Migration
by Sonya Taaffe


                              

            A ferry curls back the harbor as the train

            angles away, streetside and waterfront,

 

            platform and cold decks deserted alike

            in the parchment haze of latest fall.

 

            Past the windows, the only witnesses

            recede into landscape: a curb-parked

 

            police car, half a dozen shirtsleeved boys

            straddling bicycles in the pale sunset,

 

            a halt of Canada geese in a still-green field,

            one sentinel and ten pilgrims for the south.

 

            The salt marshes reflect the same stolen blue,

            skimmed peachily as the horizon; each cove

 

            in its tide-blackened backing of stones holds

            the sea breathing endlessly onto the sand.

 

            Unharvested, the cordgrass rolls in swells

            of tundra and tiger stripes, mirror-eyed,

 

            broken to islands: each river’s mouth

            craned with industry, cat’s-cradled to rust

 

            and stand through freeze and flooding tides;

            the bridges anchor their shadows in the sea.

 

            The eastern moon hangs higher than the sun.

            The roads thicken homeward, clotting

 

            asphalt to highways and high-voltage wires

            and pigeons flutter up rather than gulls

 

            as the train pulls in: the last of the sun fires

            the skyline’s windows like the tips of waves.

 

 

 

About the Author:

Sonya Taaffe has a confirmed addiction to myth, folklore, and dead languages.

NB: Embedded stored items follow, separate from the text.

Lemma calls_fail_at_hold_only_witness :
  exists e0,
    newEngine 10 20 demoRandom = Ok e0
    /\ (exists e',
          calls [RotatePiece true; MovePiece (-3) 0; HardDrop; ReceiveAttack 4;
                 Update 1000; SoftDrop; LockPiece] e0 = Ok e'
          /\ wfEngine e' /\ tallied e')
    /\ calls [RotatePiece true; MovePiece (-3) 0; HardDrop; HoldPiece;
              Update 1000] e0 = TypeError.
Proof.
  destruct (calls_fail_at_hold_only 10 20 demoRandom
              [RotatePiece true; MovePiece (-3) 0; HardDrop; ReceiveAttack 4;
               Update 1000; SoftDrop; LockPiece])
    as (e0 & Hnew & Hruns & _); [lia | lia | repeat constructor; cbn; lia |].
  destruct (calls_fail_at_hold_only 10 20 demoRandom
              [RotatePiece true; MovePiece (-3) 0; HardDrop; HoldPiece;
               Update 1000])
    as (e1 & Hnew1 & _ & Hraises); [lia | lia | repeat constructor |].
  rewrite Hnew in Hnew1. injection Hnew1 as <-.
  exists e0. split; [exact Hnew|]. split.
  - apply Hruns. intros Hin.
    repeat (destruct Hin as [Hin|Hin]; [discriminate Hin|]). exact Hin.
  - apply Hraises. right; right; right; left. reflexivity.
Defined.

(** X9.  The hold slot is never used.  A sequence of calls that completes
    holds no [holdPiece()], and none of the other methods ([movePiece],
    [rotatePiece], [softDrop], [hardDrop], [update], [lockPiece],
    [receiveAttack]) writes the slot or switches hold off: after it the
    field [holdPiece] of the engine is what it was and [canHold], once
    true, is still true.  On an engine made by the constructor the field
    is therefore [null] and [canHold] is true after any sequence of calls
    that completes. *)
Theorem hold_slot_never_filled (cs : list Call) (e e' : Engine) :
  calls cs e = Ok e' ->
  ~ In HoldPiece cs
  /\ heldPiece e' = heldPiece e
  /\ (canHold e = true -> canHold e' = true)
  /\ (forall w h r, newEngine w h r = Ok e ->
        heldPiece e' = None /\ getHoldPiece e' = NullValue /\ canHold e' = true).
Proof.
  intros Hrun.
  destruct (calls_holdKept cs e e' Hrun) as [Hheld Hcan].
  split; [exact (calls_Ok_no_hold cs e e' Hrun)|].
  split; [exact Hheld|]. split; [exact Hcan|].
  intros w h r Hnew. destruct (newEngine_hold w h r e Hnew) as [H1 H2].
  assert (Hnone : heldPiece e' = None) by congruence.
  split; [exact Hnone|]. split; [|exact (Hcan H2)].
  unfold getHoldPiece. rewrite Hnone. reflexivity.
Qed.
(** * odata-active-record: query translators, providers and connection pool

    A shallow embedding of
      - [SQLiteProvider]     (providers/sqlite-provider.ts),
      - [MongoDBProvider]    (providers/mongodb-provider.ts),
      - [HTTPODataProvider]  (providers/http-odata-provider.ts),
      - [ConnectionPool]     (providers/connection-pool.ts),
    together with the JavaScript built-ins these classes rely on.

    Conventions.
      - A JavaScript string is a Rocq [string] read as its UTF-8 bytes.
      - A JavaScript number is a [Z]: only integral numbers are modelled.
      - An optional property is an [option]; [None] is JavaScript's
        [undefined].
      - Code that can throw returns an [Exc.t]; a method body is a
        computation in [Eff.M], where [try]/[catch] is [Eff.try_catch].
      - The drivers (better-sqlite3, mongodb, fetch), the clock and the timer
        API are outside the repository: they appear as section variables or
        as fields of an explicit environment. *)

From Stdlib Require Import ZArith List String Ascii Bool Lia DecimalString.
Import ListNotations.

Set Warnings "-register-all".

Open Scope string_scope.
Open Scope Z_scope.

(* ================================================================== *)
(** ** JavaScript values and built-ins *)
(* ================================================================== *)

Module Js.

(** The values that flow through a filter: [value: unknown]. A [Date] is
    kept as the two strings the code can observe: [toISOString()] and
    [toString()]. *)
Inductive Value : Type :=
| Undefined
| Null
| Bool (b : bool)
| Num (n : Z)
| Str (s : string)
| Date (iso display : string)
| Arr (items : list Value)
| Obj (props : list (string * Value)).

(** [Number.prototype.toString()] on an integer below [10^21] in absolute
    value: its decimal digits. From [10^21] on JS writes an exponent form,
    which this function does not. *)
Definition number_toString (n : Z) : string :=
  NilZero.string_of_int (Z.to_int n).

(** [Array.prototype.join(sep)] on an array of strings. *)
Definition join (sep : string) (l : list string) : string :=
  String.concat sep l.

(** ToString, as applied by a template literal [`${v}`]. Inside
    [Array.prototype.toString] the elements [null] and [undefined] print
    as the empty string. *)
Fixpoint toString (v : Value) : string :=
  match v with
  | Undefined => "undefined"
  | Null => "null"
  | Bool true => "true"
  | Bool false => "false"
  | Num n => number_toString n
  | Str s => s
  | Date _ display => display
  | Arr items =>
      join "," (map (fun x => match x with
                              | Undefined | Null => ""
                              | _ => toString x
                              end) items)
  | Obj _ => "[object Object]"
  end.

(** [`${x}`] for an optional string property. *)
Definition template (x : option string) : string :=
  match x with
  | Some s => s
  | None => "undefined"
  end.

(** ToBoolean. *)
Definition truthy (v : Value) : bool :=
  match v with
  | Undefined | Null => false
  | Bool b => b
  | Num n => negb (n =? 0)
  | Str s => negb (String.eqb s "")
  | Date _ _ | Arr _ | Obj _ => true
  end.

(** [x || d] for an optional number. *)
Definition num_or (x : option Z) (d : Z) : Z :=
  match x with
  | Some n => if n =? 0 then d else n
  | None => d
  end.

(** Truthiness of an optional number, for [if (x)]. *)
Definition num_truthy (x : option Z) : bool :=
  match x with
  | Some n => negb (n =? 0)
  | None => false
  end.

(** [s.replace(/'/g, "''")]. *)
Fixpoint double_quotes (s : string) : string :=
  match s with
  | EmptyString => EmptyString
  | String c r =>
      if Ascii.eqb c "'"%char
      then String "'" (String "'" (double_quotes r))
      else String c (double_quotes r)
  end.

Definition hex_digit (upper : bool) (n : nat) : ascii :=
  match n with
  | 0%nat => "0" | 1%nat => "1" | 2%nat => "2" | 3%nat => "3"
  | 4%nat => "4" | 5%nat => "5" | 6%nat => "6" | 7%nat => "7"
  | 8%nat => "8" | 9%nat => "9"
  | 10%nat => if upper then "A" else "a"
  | 11%nat => if upper then "B" else "b"
  | 12%nat => if upper then "C" else "c"
  | 13%nat => if upper then "D" else "d"
  | 14%nat => if upper then "E" else "e"
  | _ => if upper then "F" else "f"
  end%char.

Definition between (lo hi : nat) (n : nat) : bool :=
  (Nat.leb lo n && Nat.leb n hi)%bool.

(** The characters [encodeURIComponent] leaves alone:
    [A-Z a-z 0-9 - _ . ! ~ * ' ( )]. *)
Definition uri_unreserved (c : ascii) : bool :=
  let n := nat_of_ascii c in
  (between 65 90 n || between 97 122 n || between 48 57 n
   || existsb (Ascii.eqb c)
        ["-"; "_"; "."; "!"; "~"; "*"; "'"; "("; ")"]%char)%bool.

Definition percent_byte (c : ascii) : string :=
  let n := nat_of_ascii c in
  String "%" (String (hex_digit true (n / 16))
                (String (hex_digit true (n mod 16)) EmptyString)).


(** [encodeURIComponent] on a string that holds no lone surrogate: every
    byte of the UTF-8 form that is not unreserved becomes [%XX]. On a lone
    surrogate the function throws a [URIError]; the statements on the
    encoding of arbitrary text exclude it with [lone_surrogate]. *)
Fixpoint encodeURIComponent (s : string) : string :=
  match s with
  | EmptyString => EmptyString
  | String c r =>
      if uri_unreserved c
      then String c (encodeURIComponent r)
      else percent_byte c ++ encodeURIComponent r
  end.

(** The double-quote character (code 34). *)
Definition dquote : ascii := ascii_of_nat 34.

Her poem “Matlacihuatl’s Gift” shared first place for the 2003 Rhysling Award, and poems and short stories of hers have been been nominated for the Gaylactic Spectrum Award, the Pushcart Prize, and the Locus Award, shortlisted for the SLF Fountain Award, and reprinted and honorably mentioned in The Year’s Best Fantasy and Horror. A respectable amount of her short fiction and poetry can be found in Postcards from the Province of Hyphens and Singing Innocence and Experience (Prime Books). She holds master's degrees in Classics from Brandeis and Yale.

 

 


 


Poem © 2009 Sonya Taaffe.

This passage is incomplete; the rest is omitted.